Joseph P. Feser University of Delaware
Title: Engineering Phonon Transport in Nanoparticle-in-Alloy Semiconductor Composites
Thursday, April 15, 2021 11:00 AM- 11:50 AM
Introducing nanoscale inhomogeneities into semiconductor alloys is a known route to enhance the scattering of long wavelength phonons and to subsequently reduce thermal conductivity. For key applications such as thermoelectric energy conversion materials, this must be done efficiently to avoid harming electronic functionality. Key questions arise such as what type (i.e. contrast mechanisms), shape, size, and number density of particles should be used.

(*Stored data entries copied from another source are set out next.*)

Import GraphSearchFramework.
Context {Score Info Metrics : Type}.
Variable C : @collaborators Score Info Metrics.
Variable cfg : config.

(** With a selector that never repeats a node (such as the draw of a single
    node of mode [random]) and well-formed expansions, the subgraph has no
    repeated row after any iteration. *)
Lemma rows_distinct_under_distinct_selection end_node i f :
  selects_distinct C →
  type_interface cfg ≠ "" →
  after C cfg end_node i f →
  expands_well C cfg (flow_state f) →
  NoDup (map sg_key (subgraph (flow_state f))).
Proof.
  intros Hsel Hti Hafter Hwf.
  destruct (expanded_log_distinct C cfg end_node i f Hsel Hti Hafter) as [_ Hnd].
  by destruct (rows_distinct_after C cfg end_node i f Hafter Hwf Hnd).
Qed.

End SingleSelection.

Section PlainPredicates.

Import GraphSearchFramework.
Context {Score Info Metrics : Type}.
Variable C : @collaborators Score Info Metrics.
Variable cfg : config.

Lemma prefix_empty s : String.prefix "" s = true.
Proof. by destruct s. Qed.

Lemma contains_prefix sub s : Py.contains sub s = false → String.prefix sub s = false.
Proof. destruct s; cbn; by intros [? _]%orb_false_iff. Qed.

Lemma replace_absent old new s :
  Py.contains old s = false → Py.replace old new s = s.
Proof.
  unfold Py.replace. induction s as [|c s IH]; [done|]. intros Hc.
  pose proof (contains_prefix _ _ Hc) as Hp. cbn [Py.replace_from]. rewrite Hp.
  cbn in Hc. apply orb_false_iff in Hc as [_ Hc]. by rewrite IH.
Qed.

Lemma strip_own d p :
  d ∈ ["1"; "2"; "3"] →
  String.prefix (d +:+ "-") (d +:+ "-" +:+ p) = true ∧
  Py.replace_from 0 (d +:+ "-") "" (d +:+ "-" +:+ p)
  = Py.replace_from 0 (d +:+ "-") "" p.
Proof.
  intros Hd.
  repeat (apply elem_of_cons in Hd as [->|Hd]); [| | |by apply elem_of_nil in Hd];
    cbv [String.append];
    match goal with
    | |- String.prefix ?old ?key = true ∧ _ =>
        assert (String.prefix old key = true) as Hp by (cbn; apply prefix_empty)
    end;
    (split; [exact Hp|]); cbn [Py.replace_from]; by rewrite Hp.
Qed.

(** A key made of a priority, a dash and a predicate that contains none of
    "1-", "2-", "3-" is stripped to the predicate. *)
Lemma strip_priority_plain d p :
  d ∈ ["1"; "2"; "3"] →
  Py.contains "1-" p = false → Py.contains "2-" p = false →
  Py.contains "3-" p = false →
  strip_priority (d +:+ "-" +:+ p) = p.
Proof.
  intros Hd H1 H2 H3.
  pose proof (contains_prefix _ _ H1) as P1.
  pose proof (contains_prefix _ _ H2) as P2.
  pose proof (contains_prefix _ _ H3) as P3.
  pose proof (replace_absent "1-" "" p H1) as R1.
  pose proof (replace_absent "2-" "" p H2) as R2.
  pose proof (replace_absent "3-" "" p H3) as R3.
  unfold Py.replace in R1, R2, R3.
  destruct (strip_own d p Hd) as [E1 E2].
  unfold strip_priority, Py.startswith, Py.replace. cbn [fold_left].
  repeat (apply elem_of_cons in Hd as [->|Hd]); [| | |by apply elem_of_nil in Hd].
  - change ("1" +:+ "-") with "1-" in E1, E2.
    by rewrite E1, E2, R1, P2, P3.
  - change ("2" +:+ "-") with "2-" in E1, E2.
    change (String.prefix "1-" ("2" +:+ "-" +:+ p)) with false. cbn iota.
    by rewrite E1, E2, R2, P3.
  - change ("3" +:+ "-") with "3-" in E1, E2.
    change (String.prefix "1-" ("3" +:+ "-" +:+ p)) with false. cbn iota.
    change (String.prefix "2-" ("3" +:+ "-" +:+ p)) with false. cbn iota.
    by rewrite E1, E2, R3.
Qed.

(** For such a key, and a predicate without ";", the nodes selected are
    drawn from the candidates the chosen predicate designates: the subjects
    of the pending ingoing rows and the objects of the pending outgoing rows
    with that predicate, less the visited nodes. *)
Lemma select_nodes_on_plain_predicate i (s : @state Score Info Metrics) d p :
  d ∈ ["1"; "2"; "3"] →
  Py.contains "1-" p = false → Py.contains "2-" p = false →
  Py.contains "3-" p = false → Py.contains ";" p = false →
  to_expand s = Some (d +:+ "-" +:+ p) →
  ∃ s', _select_nodes_to_expand C cfg i s =
    inr (match filter (λ node, node ∉ nodes_expanded s)
                 (map subject (filter (λ r, predicate r = p) (pending_nodes_ingoing s)) ++
                  map object (filter (λ r, predicate r = p) (pending_nodes_outgoing s)))
         with
         | [] => []
         | l => node_selection C i l
         end, [p], s').
Proof.
  intros Hd H1 H2 H3 Hsemi Hto. unfold _select_nodes_to_expand. rewrite Hto.
  assert (truthy (Some (d +:+ "-" +:+ p)) = true) as ->.
  { repeat (apply elem_of_cons in Hd as [->|Hd]); [done..|by apply elem_of_nil in Hd]. }
  change (default "" (Some (d +:+ "-" +:+ p))) with (d +:+ "-" +:+ p).
  rewrite (strip_priority_plain d p Hd H1 H2 H3).
  unfold candidates. rewrite Hsemi. cbn [andb].
  eexists. cbn.
  by destruct (filter (λ node, node ∉ nodes_expanded s) _).
Qed.

End PlainPredicates.

Section NeighbourhoodProperties.

Import HDTInterface.

Lemma in_list_true x l : Py.in_list x l = true ↔ x ∈ l.
Proof. unfold Py.in_list. apply bool_decide_eq_true. Qed.

Lemma in_list_false x l : Py.in_list x l = false ↔ x ∉ l.
Proof. unfold Py.in_list. apply bool_decide_eq_false. Qed.

Lemma term_matches_wildcard x : term_matches "" x = true.
Proof. done. Qed.

Lemma term_matches_exact node x :
  node ≠ "" → term_matches node x = true ↔ x = node.
Proof.
  intros Hne. split; [by apply term_matches_node|]. intros ->.
  unfold term_matches. by rewrite String.eqb_refl, orb_true_r.
Qed.

Lemma elem_of_filter_clean triples tr :
  tr ∈ _filter triples ↔ tr ∈ triples ∧ clean tr.
Proof.
  unfold _filter, _filter_namespace, clean.
  rewrite !list_elem_of_filter. tauto.
Qed.

Lemma elem_of_run_request_drop self s o filter_pred tr :
  tr ∈ run_request self (mk_params s None o) filter_pred false ↔
  tr ∈ db_hdt self ∧ term_matches (default "" s) tr.1.1 = true ∧
  term_matches (default "" o) tr.2 = true ∧ tr.1.2 ∉ filter_pred.
Proof.
  unfold run_request, search_triples. cbn [p_subject p_predicate p_object default].
  rewrite !list_elem_of_filter, in_list_false, !andb_true_iff.
  rewrite term_matches_wildcard.
  destruct s, o; cbn [default from_option id]; tauto.
Qed.

(** X1. For a node other than the empty string, the ingoing triples the
    adapter returns are exactly the triples of the store that end at the
    node, whose predicate is not excluded and which pass the namespace and
    category denylists; the outgoing triples are exactly those that start
    from the node under the same conditions. *)
Theorem neighbourhood_exact self node predicate tr :
  node ≠ "" →
  (tr ∈ _get_ingoing self node predicate ↔
   tr ∈ db_hdt self ∧ tr.2 = node ∧ (tr.1.2 ∉ predicate) ∧ clean tr) ∧
  (tr ∈ _get_outgoing self node predicate ↔
   tr ∈ db_hdt self ∧ tr.1.1 = node ∧ (tr.1.2 ∉ predicate) ∧ clean tr).
Proof.
  intros Hne. unfold _get_ingoing, _get_outgoing.
  rewrite !elem_of_filter_clean, !elem_of_run_request_drop.
  cbn [default from_option id].
  rewrite !(term_matches_exact node _ Hne), !term_matches_wildcard. tauto.
Qed.

(** X2. The empty string is a wildcard of the store: asked for the
    neighbourhood of the empty node, the adapter returns, as ingoing and as
    outgoing triples alike, every triple of the store that is not excluded
    and passes the denylists, whatever its subject and object. *)
Theorem neighbourhood_of_empty_node self predicate tr :
  (tr ∈ _get_ingoing self "" predicate ↔
   tr ∈ db_hdt self ∧ (tr.1.2 ∉ predicate) ∧ clean tr) ∧
  _get_outgoing self "" predicate = _get_ingoing self "" predicate.
Proof.
  split; [|reflexivity]. unfold _get_ingoing.
  rewrite elem_of_filter_clean, elem_of_run_request_drop.
  cbn [default from_option id]. rewrite !term_matches_wildcard. tauto.
Qed.

Lemma filter_all {A} (P : A → Prop) `{∀ x, Decision (P x)} (l : list A) :
  (∀ x, x ∈ l → P x) → filter P l = l.
Proof.
  induction l as [|x l IH]; [done|]. intros Hall.
  rewrite filter_cons_True by (apply Hall, list_elem_of_here).
  f_equal. apply IH. intros y Hy. by apply Hall, list_elem_of_further.
Qed.

(** X3. The post-filter of the adapter only removes triples, keeps the
    order of those it leaves, and is idempotent: filtering a filtered list
    changes nothing. *)
Theorem filter_idempotent triples :
  sublist (_filter triples) triples ∧ _filter (_filter triples) = _filter triples.
Proof.
  split.
  - unfold _filter, _filter_namespace.
    repeat (etrans; [apply sublist_filter|]). done.
  - assert (∀ tr, tr ∈ _filter triples → clean tr) as Hclean
      by (intros tr Htr; by apply elem_of_filter_clean in Htr as [_ ?]).
    revert Hclean. generalize (_filter triples). intros l Hclean.
    unfold _filter, _filter_namespace.
    rewrite !filter_all; [done|..]; intros tr Htr;
      repeat (apply list_elem_of_filter in Htr as [_ Htr]);
      destruct (Hclean tr Htr) as (? & ? & ? & ?); done.
Qed.

End NeighbourhoodProperties.

(** X1, witness: the neighbourhood of [A] in the store [two_way]. *)
Lemma neighbourhood_exact_witness :
  (Scenario.X, Scenario.p, Scenario.A)
    ∈ HDTInterface._get_ingoing Scenario.two_way Scenario.A [] ∧
  (Scenario.A, Scenario.p, Scenario.X)
    ∈ HDTInterface._get_outgoing Scenario.two_way Scenario.A [].
Proof.
  split.
  - apply (proj1 (neighbourhood_exact Scenario.two_way Scenario.A []
                    (Scenario.X, Scenario.p, Scenario.A) ltac:(done))).
    repeat split; [|apply not_elem_of_nil].
    apply list_elem_of_further, list_elem_of_here.
  - apply (proj2 (neighbourhood_exact Scenario.two_way Scenario.A []
                    (Scenario.A, Scenario.p, Scenario.X) ltac:(done))).
    repeat split; [|apply not_elem_of_nil]. apply list_elem_of_here.
Defined.

Section LiteralProperties.

Import HDTInterface.

Lemma contains_cons sub c s :
  Py.contains sub s = true → Py.contains sub (String c s) = true.
Proof. intros H. cbn [Py.contains]. rewrite H. apply orb_true_r. Qed.

Lemma contains_app_r sub s t :
  Py.contains sub t = true → Py.contains sub (s +:+ t) = true.
Proof.
  intros H. induction s as [|c s IH]; [done|]. by apply contains_cons.
Qed.

Lemma substring_prefix d t :
  String.substring 0 (String.length d) (d +:+ t) = d.
Proof.
  induction d as [|c d IH].
  - change ("" +:+ t) with t. by destruct t.
  - change (String c d +:+ t) with (String c (d +:+ t)).
    cbn [String.length String.substring]. by rewrite IH.
Qed.

(** X4. Literal normalisation. A typed date literal, i.e. one character, a
    ten-character date and a tail that holds the [xsd:date] marker, is
    rewritten to the date; a literal without that marker whose tail holds
    the [xsd:integer] marker is rewritten to its first four characters after
    the opening one; a string with neither marker is passed through. *)
Theorem pre_process_date_literals q d t :
  (String.length d = 10%nat → Py.contains date_marker t = true →
   pre_process_date (String q (d +:+ t)) = d) ∧
  (String.length d = 4%nat →
   Py.contains date_marker (String q (d +:+ t)) = false →
   Py.contains integer_marker t = true →
   pre_process_date (String q (d +:+ t)) = d) ∧
  (Py.contains date_marker t = false → Py.contains integer_marker t = false →
   pre_process_date t = t).
Proof.
  unfold pre_process_date, Py.slice. fold date_marker integer_marker.
  split; [|split].
  - intros Hlen Ht.
    rewrite (contains_cons _ q _ (contains_app_r _ d _ Ht)).
    cbn [String.substring Nat.sub]. rewrite <- Hlen. apply substring_prefix.
  - intros Hlen Hd Ht. rewrite Hd.
    rewrite (contains_cons _ q _ (contains_app_r _ d _ Ht)).
    cbn [String.substring Nat.sub]. rewrite <- Hlen. apply substring_prefix.
  - by intros -> ->.
Qed.

End LiteralProperties.

(** X4, witness: a date, a year and a plain label. *)
Lemma pre_process_date_literals_witness :
  HDTInterface.pre_process_date
    (String (Ascii.ascii_of_nat 34)
       ("1805-12-02" +:+ String (Ascii.ascii_of_nat 34) ("^^" +:+ date_marker)))
  = "1805-12-02" ∧
  HDTInterface.pre_process_date
    (String (Ascii.ascii_of_nat 34)
       ("1805" +:+ String (Ascii.ascii_of_nat 34) ("^^" +:+ integer_marker)))
  = "1805" ∧
  HDTInterface.pre_process_date "Austerlitz" = "Austerlitz".
Proof.
  split; [|split].
  - apply (proj1 (pre_process_date_literals _ "1805-12-02" _)); reflexivity.
  - apply (proj1 (proj2 (pre_process_date_literals _ "1805" _))); reflexivity.
  - apply (proj2 (proj2 (pre_process_date_literals (Ascii.ascii_of_nat 34) ""
                           "Austerlitz"))); reflexivity.
Defined.

Section FrameProperties.

Import HDTInterface.

Lemma elem_of_get_df triples t r :
  r ∈ _get_df triples t ↔ ∃ tr, tr ∈ triples ∧ r = mk_row tr.1.1 tr.1.2 tr.2 t.
Proof.
  unfold _get_df. rewrite elem_of_unique, list_elem_of_fmap.
  split; intros (tr & H1 & H2); exists tr; done.
Qed.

This talk presents two theoretical developments in this area from our group: (1) The use of continuum mechanics to analytically calculate exact phonon scattering cross sections of cylindrical and spherical shaped elastic discontinuities across a wide range of wavelengths, and their subsequent use in Boltzmann transport models of thermal transport and (2) the development of a frequency-domain atomistic numerical approach to simulate scattering from nanoparticles of arbitrary complexity in a mode-resolved manner across the entire Brillouin zone. The efficiency and scalability of the approach allow for extremely large system sizes size to be studied, including systems that incorporate thousands of nanoparticles to understand multiple scattering effects including phonon localization.